Page 353 of Kentrell

“It’s just…” She took a deep breath, and I felt the little tremor that ran through her body. Instinct had me pulling her closer. “Kendra never liked me,” she admitted, staring straight ahead like she was confessing something heavy. “And I didn’t like her either.” Her voice cracked just a little at the end.

I stayed quiet… already knowing the history… already knowing every reason why. Nestling my head on top of hers, I felt her push back into me harder, like there was still space left between us that she needed to close. “It’s just sad,” she whispered finally.

We laid there in silence for a while… her breathing slowed, but her mind clearly wasn’t. Then she spoke again. “And Malcolm… they were close in the office.” She said it like she was putting puzzle pieces together out loud… like she felt sorry for him… not even knowing the half of who Malcolm and Kendra really were to each other… or how deep this mess went. “He’s gonna be devastated once he finds out,” she added, her voice small.

“Shit… he gon’ be devastated once his ass gets that prison sentence too.” I sucked my teeth, shaking my head. Zoe wiggledbeneath me, pushing back just enough to turn and face me, giving me that look like she was trying to gauge how serious I was.

“You think… whatever charges they give him will stick?” Still so clueless… still so softhearted when it came to this shit.
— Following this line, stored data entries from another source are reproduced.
(** X13.  When the two cameras and the three prims to label are
    there, the script returns and the final stage differs from the
    opened one only in the cameras and the labels: each of the three
    prims is the prim that was opened with its ["semantics:class"] set,
    every prim other than these three and the two cameras is untouched,
    and so are the up axis and the units. *)
Theorem main_final_stage (s : Stage) (pp pg pc : Prim)
    (Hl : is_Some (GetPrimAtPath s left_path))
    (Hr : is_Some (GetPrimAtPath s right_path))
    (Hp : GetPrimAtPath s "/World/Pantograph" = Some pp)
    (Hg : GetPrimAtPath s "/World/Ground" = Some pg)
    (Hc : GetPrimAtPath s "/World/CatenaryWire" = Some pc) :
  ∃ w,
    run_main (Some s) = Returned tt w ∧
    GetPrimAtPath (stage w) "/World/Pantograph"
      = Some (with_attr pp "semantics:class" (VToken "pantograph")) ∧
    GetPrimAtPath (stage w) "/World/Ground"
      = Some (with_attr pg "semantics:class" (VToken "ground")) ∧
    GetPrimAtPath (stage w) "/World/CatenaryWire"
      = Some (with_attr pc "semantics:class" (VToken "catenary")) ∧
    (∀ path,
       path ≠ left_path → path ≠ right_path →
       path ≠ "/World/Pantograph" → path ≠ "/World/Ground" →
       path ≠ "/World/CatenaryWire" →
       GetPrimAtPath (stage w) path = GetPrimAtPath s path) ∧
    upAxis (stage w) = upAxis s ∧
    metersPerUnit (stage w) = metersPerUnit s.
Proof.
  destruct (runs_capture ExtractTranslation GetRow3_0 s) as (evs & Hrun & _);
    try done; try by eexists.
  eexists. split; [exact Hrun |]. cbn [stage].
  destruct (labelled_labels (rebased 0.12 s) pp pg pc) as (Lp & Lg & Lc);
    try by rewrite rebased_other by discriminate.
  split; [exact Lp |]. split; [exact Lg |]. split; [exact Lc |].
  split.
  { intros path H1 H2 H3 H4 H5. rewrite labelled_other by done. by apply rebased_other. }
  destruct (labelled_units (rebased 0.12 s)) as [-> ->]. apply rebased_units.
Qed.

(** X14.  The complete output of a run on a stage that has the two
    cameras and the three prims to label, in order: the output
    directory; the lines of [setup_stereo_baseline]; the layer, the
    render products and the writer; the first capture step and update,
    followed by the two frame-0 lines, which give the distance between
    the cameras' world positions on the final stage; 29 more steps, each
    with its update, and no further frame-0 line; 5 updates, the last
    line, the close. *)
Theorem main_trace (s : Stage)
    (Hl : is_Some (GetPrimAtPath s left_path))
    (Hr : is_Some (GetPrimAtPath s right_path))
    (Hp : is_Some (GetPrimAtPath s "/World/Pantograph"))
    (Hg : is_Some (GetPrimAtPath s "/World/Ground"))
    (Hc : is_Some (GetPrimAtPath s "/World/CatenaryWire")) :
  let s1 := rebased 0.12 s in
  let s2 := labelled s1 in
  run_main (Some s)
  = Returned tt
      (mkWorld s2
         ([makedirs OUTPUT_DIR]
          ++ setup_lines 0.12 (GetRow3_0 s1 "/World/StereoCameraRig")
               (Some (ExtractTranslation s1 "/World/Pantograph"))
          ++ session_events (ExtractTranslation s2 left_path)
               (ExtractTranslation s2 right_path))).
Proof.
  cbv zeta. unfold main, capture.
  rewrite bind_run. unfold emit at 1. cbn [stage events app].
  rewrite bind_run.
  pose proof (setup_report ExtractTranslation GetRow3_0 0.12
                (mkWorld s [makedirs OUTPUT_DIR]) Hl Hr) as Hsetup.
  cbv zeta in Hsetup. cbn [stage events] in Hsetup. rewrite Hsetup.
  destruct (rebased_still_valid 0.12 s "/World/Pantograph" Hp) as [pp' Hpp'].
  rewrite Hpp'. cbn [IsValid].
  rewrite session_events_run by by apply rebased_still_valid.
  unfold setup_lines. by rewrite <- !app_assoc.
Qed.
“Hell yeah,” I said without hesitation. And I meant that. Especially with the way I’d already had his wires rerouted… flipped… tied right back to Kendra’s murder like a failed murder-for-hire plot gone wrong… all courtesy of yours truly. Checkmate.

“That nigga goin’ away for life.” I leaned in and kissed her lips, soft but solid.

“Go to sleep, bae.”

“Okay…” she breathed, snuggling deeper into me.

“I love you.”

“I love you too, ma.”

EPILOGUE

ZOE | SATURDAY MARCH 22

Something blue…

Gazing at my reflection in the mirror, my eyes kept dropping from my face to the center of my stomach. Five months.

I smiled, circling my hand over the small pouch that I could still easily conceal if I sucked in my breath.

Kentrell hated when I did that—claiming I was somehow hurting his baby. Something my OB-GYN later confirmed to be a myth. She’d said our bodies were a fortress for the baking bundle inside… built to protect… not fragile enough for breath control to do any real harm.

To which my mama had added her own down-home wisdom: “If God wants this baby to be here—it’s gon’ be here.”

Apparently, that’s what Granny used to say all the time… especially after my auntie Zonda’s miscarriages and Mama’s pregnancy scares back in the day.

I kept circling my hand… dazed, smiling, counting down the months until I’d finally have my baby in my arms.

Kentrell was worse than me. So attentive. So possessive. Not just of me—but our unborn, too.

He made sure we both ate. Always had my favorite snacks stashed somewhere. Rubbed my feet every night like it was on his to-do list. And finished all eight seasons ofScrubswith me like a man on a mission.

Now he watched the reruns on his own whenever he thought I’d fallen asleep… one hand on my belly… the other fisting M&M’s as he laughed at jokes we’d both heard ten times already.

“Zoe!”

I heard the gasp behind me and turned, thinking it was one of the wedding planners coming to rush me along.

But my breath caught.

It wasn’t a planner.

It was Shaniece Johnson…

Standing there… glowing… dressed in that liquid satin, deep-champagne, spaghetti strap, bias-cut gown with the soft cowl neckline that draped perfectly across her bust.

The same dress I’d picked out for her back when me, my girls, Mama, and Aunt Zonda went dress shopping.